Coal lobby fights black-lung tax as disease rates surge

Image by Brian Snyder, Reuters.

 

As a young man, Barry Shrewsbury (not pictured) dug coal in the West Virginia mines and spent his time off hunting and fishing in the rolling hills.

Now, at 62, he struggles to breathe and accomplish basic tasks such as shopping and showering, and relies on a federal fund for ex-miners with black lung disease to pay for an oxygen tank and doctor visits.

“The benefits are a lifeline,” Shrewsbury said between laboured breaths after a treatment at the Bluestone Health Center in Princeton, West Virginia, an industrial-style building set against the leafy landscape.

Mist surrounds the Premier Elkhorn Coal Co mine in Myra, Kentucky.
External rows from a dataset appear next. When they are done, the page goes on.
(** [step].  A runner pointer and its request are kept as one optional
    field holding the request: [Some req] stands for "runner != nil &&
    request != nil".  The test runner keeps its two fields, because the
    code tests [testCond != ""] separately. *)
Record step : Type := mkStep {
  key : string;
  runnerKey : string;
  desc : string;
  cond : string;
  loop : option Loop;
  httpRequest : option value;
  dbQuery : option value;
  grpcRequest : option value;
  cdpActions : option value;
  execCommand : option value;
  includeConfig : option value;
  testRunner : bool;
  testCond : string;
  dumpRequest : option (string * string);
  bindCond : option (gmap string string);
}.

(** [store]: the fields the recording code touches. *)
Record store : Type := mkStore {
  steps_ : list result;
  stepMap : gmap string result;
  bindVars : gmap string value;
  loopIndex : option Z;
}.

(** A call [Run] into a runner: which runner, and the store it finds. *)
Inductive call : Type :=
| CallRun (k : runnerType) (seen : store).

(** [operator]: the fields the step engine reads or writes, and the
    sequence of runner calls made so far. *)
Record operator : Type := mkOperator {
  steps : list step;
  store_ : store;
  useMap : bool;
  skipTest : bool;
  calls : list call;
}.

Definition set_store (f : store → store) (o : operator) : operator :=
  {| steps := steps o; store_ := f (store_ o); useMap := useMap o;
     skipTest := skipTest o; calls := calls o |}.

Definition log_call (c : call) (o : operator) : operator :=
  {| steps := steps o; store_ := store_ o; useMap := useMap o;
     skipTest := skipTest o; calls := calls o ++ [c] |}.

Definition set_steps_ (l : list result) (st : store) : store :=
  {| steps_ := l; stepMap := stepMap st; bindVars := bindVars st;
     loopIndex := loopIndex st |}.

Definition set_stepMap (m : gmap string result) (st : store) : store :=
  {| steps_ := steps_ st; stepMap := m; bindVars := bindVars st;
     loopIndex := loopIndex st |}.

Definition set_loopIndex (i : option Z) (st : store) : store :=
  {| steps_ := steps_ st; stepMap := stepMap st; bindVars := bindVars st;
     loopIndex := i |}.

Definition set_bindVars (b : gmap string value) (st : store) : store :=
  {| steps_ := steps_ st; stepMap := stepMap st; bindVars := b;
     loopIndex := loopIndex st |}.

(** The operator enters the [Run] of runner [k]. *)
Definition callRun (k : runnerType) : M operator unit :=
  o ← get;
  modify (log_call (CallRun k (store_ o))).

(** ** Recording ([skipStep], [record], [recordAsListed], [recordAsMapped]) *)

(** Modelled from the spec: [store.recordAsListed] (store.go is not part
    of the sources) appends the mapping to the ordered sequence [steps]. *)
Definition store_recordAsListed (v : result) (st : store) : store :=
  set_steps_ (steps_ st ++ [v]) st.

(** Modelled from the spec: [store.recordAsMapped] (store.go is not part
    of the sources) inserts the mapping into [stepMap] under the key. *)
Definition store_recordAsMapped (k : string) (v : result) (st : store) : store :=
  set_stepMap (<[k := v]> (stepMap st)) st.

(** [o.store.loopIndex != nil && *o.store.loopIndex > 0] *)
Definition inLaterIteration (st : store) : bool :=
  match loopIndex st with
  | Some i => 0 <? i
  | None => false
  end.

(** [s[:len(s)-1]]; panics on the empty slice. *)
Definition dropLast {A} (l : list A) : option (list A) :=
  match l with
  | [] => None
  | _ => Some (take (length l - 1) l)
  end.

(** [o.steps[i]] for a Go [int] index; panics out of range. *)
Definition stepAt (o : operator) (i : Z) : option step :=
  if i <? 0 then None else steps o !! Z.to_nat i.

Definition recordAsListed (v : result) : M operator unit :=
  o ← get;
  (if inLaterIteration (store_ o) then
     match dropLast (steps_ (store_ o)) with
     | Some l => modify (set_store (set_steps_ l))
     | None => panic
     end
   else mret tt) ;;
  modify (set_store (store_recordAsListed v)).

Definition recordAsMapped (v : result) : M operator unit :=
  o ← get;
  (if inLaterIteration (store_ o) then
     match stepAt o (Z.of_nat (size (stepMap (store_ o))) - 1) with
     | Some s => modify (set_store (fun st => set_stepMap (delete (key s) (stepMap st)) st))
     | None => panic
     end
   else mret tt) ;;
  o ← get;
  match stepAt o (Z.of_nat (size (stepMap (store_ o)))) with
  | Some s => modify (set_store (store_recordAsMapped (key s) v))
  | None => panic
  end.

Definition skipStep : M operator unit :=
  let v : result := <[storeStepRunKey := VBool false]> ∅ in
  o ← get;
  if useMap o then recordAsMapped v else recordAsListed v.

(** [record]; the argument is [None] for a [nil] map. *)
Definition record (v : option result) : M operator unit :=
  let v := match v with None => ∅ | Some v => v end in
  let v := <[storeStepRunKey := VBool true]> v in
  o ← get;
  if useMap o then recordAsMapped v else recordAsListed v.

(** ** The step function ([stepFn] in [runInternal]) *)

(** What the collaborators answer during one call of the step function.
    The runners other than gRPC, the expression evaluator and the loop
    policy are not part of the sources; every result they can produce is
    a possible value here, and the properties quantify over all of them.
    - [primaryOut]: the primary runner.  [PrepareFailed e]: expanding or
      parsing the request failed and the step function returns an error;
      [RunFailed e]: [Run] returned [e]; [RunOk v]: [Run] returned [nil]
      after its one call [operator.record(v)].
    - [dumpOut], [testOut]: what [dumpRunner.Run] / [testRunner.Run] return.
    - [bindOut]: [bindRunner.Run] fails, or writes the values into [bindVars].
    - [loopOut]: what [s.loop.Loop(ctx)] answers before this iteration.
    - [treeOut], [untilOut]: [buildTree] and [evalCond] on [s.loop.Until]. *)
Inductive primaryOutcome : Type :=
| PrepareFailed (e : error)
| RunFailed (e : error)
| RunOk (v : option result).

Record iteration : Type := mkIteration {
  primaryOut : primaryOutcome;
  dumpOut : option error;
  bindOut : error + gmap string value;
  testOut : option error;
  loopOut : bool;
  treeOut : error + string;
  untilOut : error + bool;
}.

(** The first case of the [switch] that matches. *)
Definition notNil {A} (x : option A) : bool :=
  match x with Some _ => true | None => false end.

Definition primaryType (s : step) : option runnerType :=
  if notNil (httpRequest s) then Some RunnerTypeHTTP
  else if notNil (dbQuery s) then Some RunnerTypeDB
  else if notNil (grpcRequest s) then Some RunnerTypeGRPC
  else if notNil (cdpActions s) then Some RunnerTypeCDP
  else if notNil (execCommand s) then Some RunnerTypeExec
  else if notNil (includeConfig s) then Some RunnerTypeInclude
  else None.

Definition failedOn (k : runnerType) : string :=
  match k with
  | RunnerTypeHTTP => "http request failed on"
  | RunnerTypeDB => "db query failed on"
  | RunnerTypeGRPC => "gRPC request failed on"
  | RunnerTypeCDP => "cdp action failed on"
  | RunnerTypeExec => "exec command failed on"
  | RunnerTypeInclude => "include failed on"
  | RunnerTypeDump => "dump failed on"
  | RunnerTypeBind => "bind failed on"
  | RunnerTypeTest => "test failed on"
  end.

(** A block of the step function either falls through, with the value of
    the local [run], or returns. *)
Inductive flow : Type :=
| Next (run : bool)
| Return (e : option error).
That lifeline is threatened. The Black Lung Disability Trust Fund is at risk of insolvency due to soaring debt and a slashing of coal-company contributions through a tax cut scheduled for the end of the year, according to a report the U.S. Government Accountability Office plans to publish soon, two sources briefed on it told Reuters.

Retired coal miner Bethel Brock, who has complicated black lung disease, stands next to the abandoned facilities of the Roda mine. 

That shortfall – which comes as black lung rates hit highs not seen in decades – could force the fund to restrict benefits or shift some of the financial burden to taxpayers, the sources said on condition of anonymity. The fund currently provides medical coverage and monthly payments for living expenses to more than 15,000 people, according to a Congressional report published this year.

The coal industry, meanwhile, is lobbying Congress to ensure the scheduled tax reduction goes forward, arguing the payments have already been too high at a difficult time for mining companies and that the fund has been abused by undeserving applicants.

“More often than not, we are being called upon to provide compensation for previous or current smokers,” said Bruce Watzman, head of regulatory affairs for the National Mining Association.

He said that view was based on “discussions with those administering this program for companies” and initially said he had no research on black-lung benefits paying for smoking-related diseases.

Watzman later cited a study from 1989 by the University of Louisville School of Medicine. The researchers examined 1,000 black-lung benefit applications and found that coal miners judged “potentially eligible” for benefits smoked at higher rates that those who did not qualify.

Radiological technician Mark Davis looks at the chest x-ray of retired coal miner James Marcum.

Medical experts dispute that argument, saying the disease – an incurable illness caused by inhaling coal dust – is easy to distinguish with x-rays.

“It is not caused by smoking,” said Dr. David Blackley, head of Respiratory Disease Studies at the National Institute for Occupational Safety and Health.

The Labor Department, which manages the fund, considers all potential causes of an applicant’s lung problems before awarding benefits, said Amy Louviere, a spokeswoman for the department’s Mine Safety and Health Administration. The approval rate for applications was about 20 percent last year, according to department data.

Coal companies are currently required to pay a $1.10 per ton excise tax on underground coal production to finance the fund. That amount will revert to the 1977 level of 50 cents at the end of the year if Congress does not extend the current rate.

The fund has already been forced to borrow more than $6 billion from the U.S. Treasury to finance benefits during the life of the program, according to the Treasury Department. About half of the fund’s revenue now goes to servicing that debt.